Post

Walk through: OVN Chassis Binding Process

In this post, I will walk you through the process that OVN follows to determine chassis to bind a particular port at. Note that while the mechanics is common for different CMS1, I had OpenStack in my mind, and some OpenStack specific artifacts could creep into the narrative. For this, I am sorry.

Introduction

In virtual environments, it’s important to be able to control location of a port.

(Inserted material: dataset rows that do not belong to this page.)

Lemma binary_normalize_nearest (z ez : Z) :
  -149 <= ez ->
  let X := z * 2 ^ (ez + 149) in
  let r := binary_normalize 24 128 z ez false in
  (is_inf r = true /\ 277 <= Zdigits2 X) \/
  (num32 r = true /\ nearest_to X (V r)).
Proof.
  intros Hez X r. subst r.
  assert (Hp : 0 < 2 ^ (ez + 149)) by (apply pow2_pos; lia).
  destruct z as [|m|m]; cbn [binary_normalize].
  - right. split; [reflexivity|]. unfold X, nearest_to. cbn. split.
    + apply Z.divide_0_r.
    + pose proof (ulp_of_pos 0). lia.
  - destruct (binary_round_nearest false m ez Hez) as [[Hinf Hbig] | (Hnum & Hsign & Hb)].
    + left. rewrite Hinf. split; [reflexivity | exact Hbig].
    + right. split; [exact Hnum|]. unfold V. rewrite Hsign. cbn [cond_Zopp]. exact Hb.
  - destruct (binary_round_nearest true m ez Hez) as [[Hinf Hbig] | (Hnum & Hsign & Hb)].
    + left. rewrite Hinf. split; [reflexivity|].
      unfold X. replace (Z.neg m * 2 ^ (ez + 149)) with (- (Zpos m * 2 ^ (ez + 149))) by lia.
      rewrite Zdigits2_opp. exact Hbig.
    + right. split; [exact Hnum|]. unfold V. rewrite Hsign. cbn [cond_Zopp].
      unfold X. replace (Z.neg m * 2 ^ (ez + 149)) with (- (Zpos m * 2 ^ (ez + 149))) by lia.
      apply nearest_to_opp. exact Hb.
Qed.

(** A binary32 number lies on the grid around itself. *)
Lemma num32_on_grid (r : spec_float) : num32 r = true -> nearest_to (V r) (V r).
Proof.
  intros Hr. unfold nearest_to. rewrite Z.sub_diag. split.
  2:{ pose proof (ulp_of_pos (V r)). cbn. lia. }
  destruct r as [s|s| |s m e]; try discriminate.
  - rewrite V_zero. apply Z.divide_0_r.
  - pose proof (num32_finite _ _ _ Hr) as Hv.
    destruct (valid_exp s m e Hv) as [He _].
    apply valid_finite_iff in Hv. destruct Hv as [Hc _].
    change (Zpos (digits2_pos m)) with (Zdigits2 (Zpos m)) in Hc.
    assert (Hd : Zdigits2 (V (S754_finite s m e)) = Zdigits2 (Zpos m) + e + 149).
    { unfold V. cbn [sign_of Vabs].
      destruct s; cbn [cond_Zopp]; rewrite ?Zdigits2_opp;
        rewrite Zdigits2_mul_pow2 by lia; lia. }
    unfold ulp_of. rewrite Hd.
    replace (Z.max (Zdigits2 (Zpos m) + e + 149 - 24) 0) with (e + 149)
      by (unfold fexp32 in Hc; lia).
    unfold V. cbn [sign_of Vabs].
    destruct s; cbn [cond_Zopp].
    + apply Z.divide_opp_r. exists (Zpos m). reflexivity.
    + exists (Zpos m). reflexivity.
Qed.

(** A difference of two numbers is rounded to nearest. *)
Theorem SFsub_nearest (x y : spec_float) :
  num32 x = true -> num32 y = true ->
  let D := V x - V y in
  let r := SFsub 24 128 x y in
  (is_inf r = true /\ 277 <= Zdigits2 D) \/
  (num32 r = true /\ nearest_to D (V r)).
Proof.
  intros Hx Hy D r. subst r.
  assert (Hexact : forall r, num32 r = true -> V r = D ->
            (is_inf r = true /\ 277 <= Zdigits2 D) \/ (num32 r = true /\ nearest_to D (V r))).
  { intros r Hn Hv. right. split; [exact Hn|]. rewrite <- Hv. apply num32_on_grid. exact Hn. }
  destruct x as [sx|sx| |sx mx ex], y as [sy|sy| |sy my ey]; try discriminate.
  - apply Hexact.
    + destruct sx, sy; reflexivity.
    + unfold D. rewrite !V_zero. destruct sx, sy; reflexivity.
  - cbn [SFsub]. apply Hexact.
    + exact Hy.
    + unfold D. rewrite V_zero, V_opp_finite. lia.
  - cbn [SFsub]. apply Hexact; [exact Hx|].
    unfold D. rewrite V_zero. lia.
  - destruct (valid_exp sx mx ex (num32_finite _ _ _ Hx)) as [Hex _].
    destruct (valid_exp sy my ey (num32_finite _ _ _ Hy)) as [Hey _].
    cbn [SFsub].
    set (ez := Z.min ex ey).
    assert (HD : (cond_Zopp sx (Zpos (fst (shl_align mx ex ez))) -
                  cond_Zopp sy (Zpos (fst (shl_align my ey ez)))) * 2 ^ (ez + 149) = D).
    { rewrite Z.mul_sub_distr_r.
      rewrite !aligned_value by (unfold ez; lia). reflexivity. }
    pose proof (binary_normalize_nearest
      (cond_Zopp sx (Zpos (fst (shl_align mx ex ez))) -
       cond_Zopp sy (Zpos (fst (shl_align my ey ez)))) ez ltac:(unfold ez; lia)) as Hn.
    cbv zeta in Hn. rewrite HD in Hn. exact Hn.
Qed.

Your compute workload (a virtual machine or a container) is running on a particular node (chassis), and it’s obvious that you want its ports to be implemented on the same node. (Otherwise it won’t have any network connectivity.)

For this reason, OVN provides API to enforce a particular locality for a port binding. This can be achieved by setting a particular option for a Logical_Switch_Port, namely, options:requested-chassis.

Implicit binding locality

But is using options:requested-chassis required? Not really. Let me elaborate.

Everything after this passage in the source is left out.